Identify the line in which "Global Instance Row_eq_dec : EqDecision Row." appears, then reproduce that line and all remaining lines of the records word for word.

Segment Open

(** * Wordle leaderboard bot: result parsing, scoring and ranking

    A shallow embedding of [main.go]: the text extraction of
    [processWordleResultsMessage], [cleanUsername],
    [updateScoresBasedOnResults], [updateCumulativeScore] and the query and
    loop of [sendLeaderboard], together with the properties of the
    specification that concern them.

    Conventions.
    - A Go [string] is a sequence of bytes: [bytes] is [list ascii]; map keys
      are [string].
    - A Go [int] is a 64-bit two's complement integer: a [Z] in
      [[minInt, maxInt]], with the wrap-around of [+] written out ([int_add]).
    - The [leaderboard] table ([username] is [UNIQUE]) is a finite map from
      the username to the two integer columns.
    - Calls to the database driver may fail; which ones do is an input of
      the model ([Faults]). *)

From Stdlib Require Import ZArith NArith Ascii Lia.
From Stdlib Require Import Floats.SpecFloat.
From Stdlib Require QArith.
From stdpp Require Import gmap strings list fin_maps sorting.

Local Open Scope Z_scope.

(** ** Byte strings *)

Abbreviation bytes := (list ascii).

Definition B (s : string) : bytes := String.list_ascii_of_string s.
Definition text (b : bytes) : string := String.string_of_list_ascii b.

Definition code (c : ascii) : N := N_of_ascii c.

(** Line feed, the separator of [strings.Split(message, "\n")]. *)
Definition LF : ascii := ascii_of_N 10.

Definition byte_in (l : list N) (c : ascii) : bool :=
  existsb (N.eqb (code c)) l.

(** [strings.HasPrefix]. *)
Fixpoint HasPrefix (s prefix : bytes) : bool :=
  match prefix, s with
  | [], _ => true
  | p :: prefix', c :: s' => Ascii.eqb c p && HasPrefix s' prefix'
  | _ :: _, [] => false
  end.

(** [strings.Split(s, sep)] for a separator of one byte: the pieces between
    the separators, one more than there are separators. *)
Fixpoint Split (s : bytes) (sep : ascii) : list bytes :=
  match s with
  | [] => [[]]
  | c :: r =>
      if Ascii.eqb c sep then [] :: Split r sep
      else match Split r sep with
           | p :: ps => (c :: p) :: ps
           | [] => [[c]]
           end
  end.

(** ** The two regular expressions *)

(** [\d]: an ASCII digit. *)
Definition isDigit (c : ascii) : bool :=
  (48 <=? code c)%N && (code c <=? 57)%N.

(** [\s] of Go's regexp syntax is [[\t\n\f\r ]]; [\S] is its complement. *)
Definition isRegexSpace (c : ascii) : bool := byte_in [9; 10; 12; 13; 32]%N c.

(** The longest run of digits at the start of [s]: what the greedy [\d+]
    takes. *)
Fixpoint leadingDigits (s : bytes) : bytes :=
  match s with
  | c :: r => if isDigit c then c :: leadingDigits r else []
  | [] => []
  end.

(** The match of [(\d+)/6|X/6] that starts at the first byte of [s], or the
    empty string when there is none.  The first alternative is tried first;
    its [\d+] is greedy, and giving back digits cannot help since the next
    byte must be [/]. *)
Definition scoreRegex_at (s : bytes) : bytes :=
  let ds := leadingDigits s in
  if negb (bool_decide (ds = [])) && HasPrefix (drop (length ds) s) (B "/6")
  then ds ++ B "/6"
  else if HasPrefix s (B "X/6") then B "X/6"
  else [].

(** [scoreRegex.FindString(line)]: the leftmost match, [""] when the line has
    none. *)
Fixpoint scoreRegex_FindString (s : bytes) : bytes :=
  match scoreRegex_at s with
  | [] => match s with
          | [] => []
          | _ :: r => scoreRegex_FindString r
          end
  | m => m
  end.

(** The longest run of [\S] bytes at the start of [s]. *)
Fixpoint leadingNonSpace (s : bytes) : bytes :=
  match s with
  | c :: r => if isRegexSpace c then [] else c :: leadingNonSpace r
  | [] => []
  end.

(** [userRegex.FindAllString(line, -1)] for [@\S+]: the successive
    non-overlapping matches from left to right.  A match starts at an [@]
    that is followed by at least one [\S] byte and runs to the end of that
    run of [\S] bytes; the search resumes behind the match
    ([userRegex_resume] skips the rest of the run). *)
Fixpoint userRegex_FindAllString (s : bytes) : list bytes :=
  match s with
  | [] => []
  | c :: r =>
      if Ascii.eqb c "@" then
        match leadingNonSpace r with
        | [] => userRegex_FindAllString r
        | run => (c :: run) :: userRegex_resume r
        end
      else userRegex_FindAllString r
  end
with userRegex_resume (s : bytes) : list bytes :=
  match s with
  | [] => []
  | c :: r =>
      if isRegexSpace c then userRegex_FindAllString r
      else userRegex_resume r
  end.

(** ** [strconv.Atoi] *)

Definition maxInt : Z := 2 ^ 63 - 1.
Definition minInt : Z := - 2 ^ 63.

Definition digitVal (c : ascii) : Z := Z.of_N (code c) - 48.

(** The number a string of digits denotes. *)
Definition decimal (ds : bytes) : Z :=
  foldl (fun n c => 10 * n + digitVal c) 0 ds.

(** [strconv.Atoi(s)] on a 64-bit platform: the value and whether the error
    is non-nil.  An optional sign, then digits; a syntax error gives 0, a
    value out of range gives the nearest bound of [int]. *)
Definition Atoi (s : bytes) : Z * bool :=
  let '(neg, ds) :=
    match s with
    | c :: r => if Ascii.eqb c "-" then (true, r)
                else if Ascii.eqb c "+" then (false, r)
                else (false, s)
    | [] => (false, s)
    end in
  if bool_decide (ds = []) || negb (forallb isDigit ds) then (0, true)
  else
    let v := decimal ds in
    if neg then (if maxInt + 1 <? v then (minInt, true) else (- v, false))
    else (if maxInt <? v then (maxInt, true) else (v, false)).

(** ** [cleanUsername] *)

(** [unicode.IsSpace] on the bytes of a string: the ASCII white space, and the
    UTF-8 encodings of the other code points with the White_Space property
    (U+0085, U+00A0; U+1680, U+2000..U+200A, U+2028, U+2029, U+202F, U+205F,
    U+3000). *)
Definition isSpace1 (a : ascii) : bool := byte_in [9; 10; 11; 12; 13; 32]%N a.

Definition isSpace2 (a b : ascii) : bool :=
  (code a =? 194)%N && byte_in [133; 160]%N b.

Definition isSpace3 (a b c : ascii) : bool :=
  ((code a =? 225) && (code b =? 154) && (code c =? 128))%N
  || ((code a =? 226) && (code b =? 128)
      && (((128 <=? code c) && (code c <=? 138)) || byte_in [168; 169; 175] c))%N
  || ((code a =? 226) && (code b =? 129) && (code c =? 159))%N
  || ((code a =? 227) && (code b =? 128) && (code c =? 128))%N.

(** [strings.TrimLeftFunc(s, unicode.IsSpace)]: drop white-space runes from
    the front. *)
Fixpoint TrimLeftSpace (s : bytes) : bytes :=
  match s with
  | [] => []
  | a :: r1 =>
      if isSpace1 a then TrimLeftSpace r1
      else match r1 with
           | [] => s
           | b :: r2 =>
               if isSpace2 a b then TrimLeftSpace r2
               else match r2 with
                    | [] => s
                    | c :: r3 => if isSpace3 a b c then TrimLeftSpace r3 else s
                    end
           end
  end.

(** [strings.TrimRightFunc(s, unicode.IsSpace)], on the reversed string: the
    last rune is decoded from the last one, two or three bytes. *)
Fixpoint TrimRightSpace_rev (s : bytes) : bytes :=
  match s with
  | [] => []
  | a :: r1 =>
      if isSpace1 a then TrimRightSpace_rev r1
      else match r1 with
           | [] => s
           | b :: r2 =>
               if isSpace2 b a then TrimRightSpace_rev r2
               else match r2 with
                    | [] => s
                    | c :: r3 =>
                        if isSpace3 c b a then TrimRightSpace_rev r3 else s
                    end
           end
  end.

(** [strings.TrimSpace]. *)
Definition TrimSpace (s : bytes) : bytes :=
  rev (TrimRightSpace_rev (rev (TrimLeftSpace s))).

Fixpoint TrimLeft_set (cut : ascii → bool) (s : bytes) : bytes :=
  match s with
  | c :: r => if cut c then TrimLeft_set cut r else s
  | [] => []
  end.

(** [strings.Trim(s, cutset)] for an ASCII cutset: bytes of the cutset are
    dropped from both ends. *)
Definition Trim (s cutset : bytes) : bytes :=
  let cut c := existsb (Ascii.eqb c) cutset in
  TrimLeft_set cut (rev (TrimLeft_set cut (rev s))).

Definition cleanUsername (username : bytes) : bytes :=
  let username := TrimSpace username in
  let username := Trim username (B "@<>") in
  username.

(** ** The text extraction of [processWordleResultsMessage] *)

(** The score of a line, from its score match. *)
Definition scoreOf (scoreMatch : bytes) : Z :=
  if HasPrefix scoreMatch (B "X") then 7
  else fst (Atoi (hd [] (Split scoreMatch "/"))).

(** The body of the loop over the lines. *)
Definition processLine (dailyUsers : gmap string Z) (line : bytes)
  : gmap string Z :=
  let scoreMatch := scoreRegex_FindString line in
  if bool_decide (scoreMatch ≠ []) then
    let score := scoreOf scoreMatch in
    let usernames := userRegex_FindAllString line in
    foldl (fun m user => <[text (cleanUsername user) := score]> m)
          dailyUsers usernames
  else dailyUsers.

(** The map [dailyUsers] that [processWordleResultsMessage] builds from the
    message (the [extract] of the specification). *)
Definition extract (message : string) : gmap string Z :=
  foldl processLine ∅ (Split (B message) LF).

(** A message of two lines. *)
Definition twoLines (l1 l2 : string) : string := l1 +:+ String LF "" +:+ l2.

(** The normalised identifiers mentioned on a line. *)
Definition usersOf (line : bytes) : list string :=
  (fun user => text (cleanUsername user)) <$> userRegex_FindAllString line.

(** A line assigns its score to [u]: it has a score match and mentions [u]. *)
Definition assigns (line : bytes) (u : string) : Prop :=
  scoreRegex_FindString line ≠ [] ∧ u ∈ usersOf line.

(** The delimiters that [cleanUsername] strips. *)
Definition isDelimiter (c : ascii) : bool := existsb (Ascii.eqb c) (B "@<>").

(** ** The ledger *)

(** A row of the table [leaderboard], without its key: the columns [score]
    and [days_played]. *)
Record Row := mkRow { col_score : Z; col_days_played : Z }.

Global Instance Row_eq_dec : EqDecision Row.
Proof. solve_decision. Defined.

(** The two statements that [updateCumulativeScore] hands to [db.Exec]. *)
Inductive Stmt :=
| INSERT (username : string) (score days_played : Z)
| UPDATE (score days_played : Z) (username : string).

Definition stmt_user (q : Stmt) : string :=
  match q with
  | INSERT u _ _ => u
  | UPDATE _ _ u => u
  end.

(** What a statement does to the table.  [username] is [UNIQUE]: an [INSERT]
    of a username that has a row is rejected; an [UPDATE ... WHERE username = ?]
    changes the row of that username if there is one. *)
Definition runStmt (q : Stmt) (t : gmap string Row) : gmap string Row :=
  match q with
  | INSERT u s d =>
      match t !! u with
      | None => <[u := mkRow s d]> t
      | Some _ => t
      end
  | UPDATE s d u =>
      match t !! u with
      | Some _ => <[u := mkRow s d]> t
      | None => t
      end
  end.

(** The database: the table, and the statements handed to [db.Exec] so far
    (oldest first), which records the writes. *)
Record DB := mkDB { table : gmap string Row; issued : list Stmt }.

Segment Closed

▶ [Expected output]:
Global Instance Row_eq_dec : EqDecision Row.
Proof. solve_decision. Defined.

(** The two statements that [updateCumulativeScore] hands to [db.Exec]. *)
Inductive Stmt :=
| INSERT (username : string) (score days_played : Z)
| UPDATE (score days_played : Z) (username : string).

Definition stmt_user (q : Stmt) : string :=
  match q with
  | INSERT u _ _ => u
  | UPDATE _ _ u => u
  end.

(** What a statement does to the table.  [username] is [UNIQUE]: an [INSERT]
    of a username that has a row is rejected; an [UPDATE ... WHERE username = ?]
    changes the row of that username if there is one. *)
Definition runStmt (q : Stmt) (t : gmap string Row) : gmap string Row :=
  match q with
  | INSERT u s d =>
      match t !! u with
      | None => <[u := mkRow s d]> t
      | Some _ => t
      end
  | UPDATE s d u =>
      match t !! u with
      | Some _ => <[u := mkRow s d]> t
      | None => t
      end
  end.

(** The database: the table, and the statements handed to [db.Exec] so far
    (oldest first), which records the writes. *)
Record DB := mkDB { table : gmap string Row; issued : list Stmt }.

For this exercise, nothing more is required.